JOAQUÍN ESTEFANÍA - El País
Como en un bucle fatal, el recorrido de la democracia está representado en un pequeño país como Grecia. Allí tuvo su origen la democracia y en ese mismo lugar descubrimos ahora el sueño sobre el que se montaba ese sistema político: que éramos dueños de nuestro propio destino. Lo cuenta, pesimista, Fernando Vallespín en su último libro (La mentira os hará libres, Galaxia Gutenberg): los políticos ya no representan a los ciudadanos y se limitan a administrar los imperativos, casi siempre técnicos, de un sistema económico sobre el que han perdido la capacidad de iniciativa.
Además de la descomposición social motivada por unas dosis inhumanas de austeridad, Grecia —como otros países europeos— tiene que hacer frente también a los problemas de liquidez y solvencia de sus bancos, que es como decir de los ahorros de los ciudadanos. Muchas veces en la historia ha habido rescates financieros, pero nunca tan amplios como el que se está produciendo ahora en Europa. La Dirección General de la Competencia de la Comisión Europea, dependiente del vicepresidente de la misma, el español Joaquín Almunia, es el organismo que ha de autorizar las ayudas de Estado a los bancos y acaba de actualizar sus cifras: desde octubre de 2008, cuando comienza la Gran Recesión tras la quiebra de Lehman Brothers, hasta finales del año 2011 (no se incluye lo acontecido el ejercicio en curso), el total de ayudas autorizadas a la banca asciende a más del 12% del PIB europeo, dividido en dos grandes partidas: recapitalizaciones y compra de activos tóxicos (320.000 millones de euros y 1,1 billones respectivamente), aproximadamente un 3% del PIB europeo; y garantías, avales y liquidez por valor del 9% restante.

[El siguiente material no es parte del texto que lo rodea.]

(* ===== verification/CollectSpec.v ===== *)
(** What collecting, summing and multiplying a stream gives: the promise of
    [FromStream], [Sum] and [Product] as a class, proved for every
    implementation of Collect.v; and what the collections contain. *)

From stdpp Require Import gmap gmultiset.
From S2P Require Import Prelude Async StreamAdapters StreamAdaptersSpec StreamConsumers StreamConsumersSpec StreamSources Collect.
Local Open Scope async_scope.

(** * The promise *)

(** [reads enough s l s']: what a consumer takes from [s] that stops at an item
    that is [enough], or else at the end. *)
Inductive reads `{Stream St T} (enough : T → bool) : St → list T → St → Prop :=
| reads_end s s' : pulls s None s' → reads enough s [] s'
| reads_enough s a s' : pulls s (Some a) s' → enough a = true → reads enough s [a] s'
| reads_more s a s1 l s' :
    pulls s (Some a) s1 → enough a = false → reads enough s1 l s' → reads enough s (a :: l) s'.

Definition never {T : Type} (_ : T) : bool := false.

Lemma reads_never `{Stream St T} (s s' : St) l : reads never s l s' ↔ drains s l s'.
Proof. split; induction 1; eauto using reads with async; done. Qed.
Lemma Inv_return n0 b ps k o j w fuel r b' :
  Inv n0 (mkSystem b ps k) → ps !! o = Some (j, Suspended w) →
  wait_poll fuel w b = Done (inr r, b') →
  Inv n0 (mkSystem b' (<[o := (j, Returned r)]> ps) k).
Proof.
  intros HI Ho Hp. destruct (inv_waiting _ _ HI _ _ _ Ho) as (Hj & Hg & Hw & H1 & H2 & q & Hq & Hqj).
  simpl in *. destruct fuel as [|fuel]; [done|]. destruct (decide (j = k)) as [->|Hjk].
  { subst q. destruct (wait_poll_empty fuel b w Hw Hq) as (c & _ & Hp'). congruence. }
  destruct Hqj as [q' ->]. destruct fuel as [|fuel].
  { by rewrite (wait_poll_one b w _ q' Hw Hq) in Hp. }
  destruct (wait_poll_released fuel b w _ q' Hw Hq) as (c & Hv & Hp'); [rewrite Hg; apply gen_of_ne|].
  rewrite Hp in Hp'. simplify_eq.
  split; simpl; rewrite ?Hv.
  - apply (inv_n _ _ HI).
  - apply (inv_count _ _ HI).
  - apply (inv_gen _ _ HI).
  - rewrite lookup_delete_ne by done. apply (inv_waker _ _ HI).
  - rewrite lookup_delete_ne by done. apply (inv_handle _ _ HI).
  - intros o' j' w' [[<- [=]]|[Hne Ho']]%lookup_insert_Some.
    destruct (inv_waiting _ _ HI _ _ _ Ho') as (Hj' & Hg' & Hw' & H1' & H2' & q & Hq' & Hqj').
    split; [done|]. split; [done|]. split; [exact Hw'|]. split; [done|]. split; [done|].
    exists q. split; [|done]. unfold queue in *. simpl in *. rewrite Hv, lookup_delete_ne; [done|].
    intros He. apply Hne. by apply (inv_distinct _ _ HI _ _ _ _ _ _ Ho Ho').
  - intros o1 o2 j1 j2 w1 w2.
    intros [[<- [=]]|[Hne1 Ho1]]%lookup_insert_Some [[<- [=]]|[Hne2 Ho2]]%lookup_insert_Some.
    by apply (inv_distinct _ _ HI _ _ _ _ _ _ Ho1 Ho2).
  - intros o' j' r [[<- [= <- <-]]|[Hne Ho']]%lookup_insert_Some; [lia|].
    by apply (inv_returned _ _ HI) in Ho'.
  - intros r Hr. rewrite !(count_change _ _ _ _ _ Ho); [by apply (inv_full _ _ HI r)|..|done].
    unfold leads. simpl. by rewrite !andb_false_r.
  - rewrite (count_change _ _ _ _ _ Ho) by done. apply (inv_current _ _ HI).
Qed.

Lemma barrier_Inv n0 s :
  (N.max 1 n0 < usize_modulus)%N → reachable n0 s → Inv n0 s.
Proof.
  intros Hn Hr. unfold reachable in Hr. revert Hr. generalize (Inv_init n0). generalize (init (C:=C) n0).
  intros s0 H1 Hr. induction Hr as [s|s s1 s2 Hs _ IH]; [done|]. apply IH. destruct Hs.
  - by eapply Inv_enter.
  - by eapply Inv_lead.
  - by eapply Inv_pending.
  - by eapply Inv_return.
Qed.

(** C13 The barrier, under every interleaving of calls of [wait] that are not
    cancelled.  The calls form groups of [n] (a barrier made for 0 is one for 1):
    every rendezvous that has taken place was of exactly [n] calls, exactly one
    of which returned as the leader, and nobody has returned from the one that is
    still gathering, which has fewer than [n].  A call of an earlier rendezvous
    that has not returned does so, not as the leader, at its next poll, its
    channel holding the message that released it; one that is still gathering is
    pending.  The next call never panics, and is the leader exactly when it is
    the [n]-th; the generation numbers may wrap around. *)
Theorem barrier_rendezvous (n0 : N) s :
  (N.max 1 n0 < usize_modulus)%N → reachable n0 s →
  let here := N.of_nat (WakerClients.count (in_round (rounds s)) (calls s)) in
  (∀ r, r < rounds s →
     N.of_nat (WakerClients.count (in_round r) (calls s)) = N.max 1 n0 ∧
     WakerClients.count (leads r) (calls s) = 1) ∧
  (here < N.max 1 n0)%N ∧
  (∀ o j r, calls s !! o = Some (j, Returned r) → j < rounds s) ∧
  (∀ o j w, calls s !! o = Some (j, Suspended w) → j ≤ rounds s ∧ ∀ fuel,
     if decide (j = rounds s)
     then ∃ b', wait_poll (S fuel) w (barrier s) = Done (inl w, b')
     else ∃ b', wait_poll (S (S fuel)) w (barrier s) = Done (inr (mkBarrierWaitResult false), b')) ∧
  (if decide (here + 1 = N.max 1 n0)%N
   then ∃ b', enter (barrier s) = Done (inr (mkBarrierWaitResult true), b')
   else ∃ w b', enter (barrier s) = Done (inl w, b')).
Proof.
  intros Hn HI%barrier_Inv; [|done]. cbv zeta. pose proof (inv_n _ _ HI) as Hnn.
  pose proof (inv_count _ _ HI) as Hc. rewrite (inv_current _ _ HI). split_and!.
  - apply (inv_full _ _ HI).
  - lia.
  - intros o j r. apply (inv_returned _ _ HI).
  - intros o j w Ho.
    destruct (inv_waiting _ _ HI _ _ _ Ho) as (Hj & Hg & Hw & _ & _ & q & Hq & Hqj).
    split; [done|]. intros fuel. destruct (decide (j = rounds s)) as [->|Hne].
    + subst q. destruct (wait_poll_empty fuel _ w Hw Hq) as (c & _ & Hp). by eexists.
    + destruct Hqj as [q' ->].
      destruct (wait_poll_released fuel _ w _ q' Hw Hq) as (c & _ & Hp); [|by eexists].
      rewrite Hg. apply gen_of_ne.
  - case_decide as Hd.
    + destruct (enter_leads (barrier s)) as (c & _ & He); [lia|lia|apply (inv_waker _ _ HI)|by eexists].
    + destruct (enter_waits (barrier s)) as (h & c & _ & _ & He);
        [lia|lia|apply (inv_handle _ _ HI)|by eauto].
Qed.
End Rendezvous.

Coincidiendo con estos datos, la Comisión Nacional de la Competencia (CNC) de España ha hecho públicas las ayudas públicas a la banca durante el año 2010, que representan más del 94% del total. Estas ayudas equivalen el 8,2% del PIB español. Alguien, que sería inmediatamente acusado de ligereza, podría decir que en España no habría un problema de déficit público si no hubiese habido tantas muletas a la banca. La CNC aporta estos datos en su informe anual y también la teórica correspondiente: “La concesión de ayudas públicas constituye una forma de intervención de las Administraciones y el sector público en la economía que, sin perjuicio de la persecución de ciertos objetivos de interés público, puede alterar el funcionamiento de los mercados, introduciendo distorsiones e ineficiencias y perjudicar la libre competencia”. Así que no solo tiene problemas la democracia sino también la economía de mercado.
Entre esas distorsiones e ineficiencias pueden estar las inyecciones de liquidez del Banco Central Europeo (BCE) a la banca. Cuenta Stiglitz (El precio de la desigualdad, Taurus) la siguiente fábula: si un banco puede pedir dinero prestado al BCE a un tipo de interés próximo a cero y compra bonos a largo plazo de los Estados, por ejemplo, al 3%, eso supone un beneficio del 3% por no hacer nada. Si al sistema bancario se le presta un billón de euros, es un suponer, ello supone un regalo de 30.000 millones de euros (superior por ejemplo, al monto de los recortes que tendrá que hacer España el año que viene para ajustar su porcentaje de déficit a las exigencias de la UE). Además, hasta hace poco los bancos también podían depositar el dinero prestado por el BCE en el propio BCE y recibir intereses por esos depósitos, lo que significa otra transferencia (semioculta) de los contribuyentes a los bancos.
Estas prácticas desincentivan los préstamos a particulares, más arriesgados. El BCE no ha impuesto condiciones a los bancos que recibieron esos fondos: ni condiciones para mantener el flujo de créditos a las familias y empresas (más allá de las declaraciones retóricas) ni condiciones para no utilizar el dinero con el objeto de pagar las bonificaciones astronómicas y fuera de mercado de sus directivos.
Se precisa una explicación pública en los Parlamentos del balance de todas estas muletas públicas, para que no sea cierta la conclusión de Vallespín en el libro citado: en la política ha dejado de funcionar la distinción entre lo verdadero y lo falso, esfumándose la posibilidad de establecer un mínimo control racional del discurso político mediante una argumentación pública.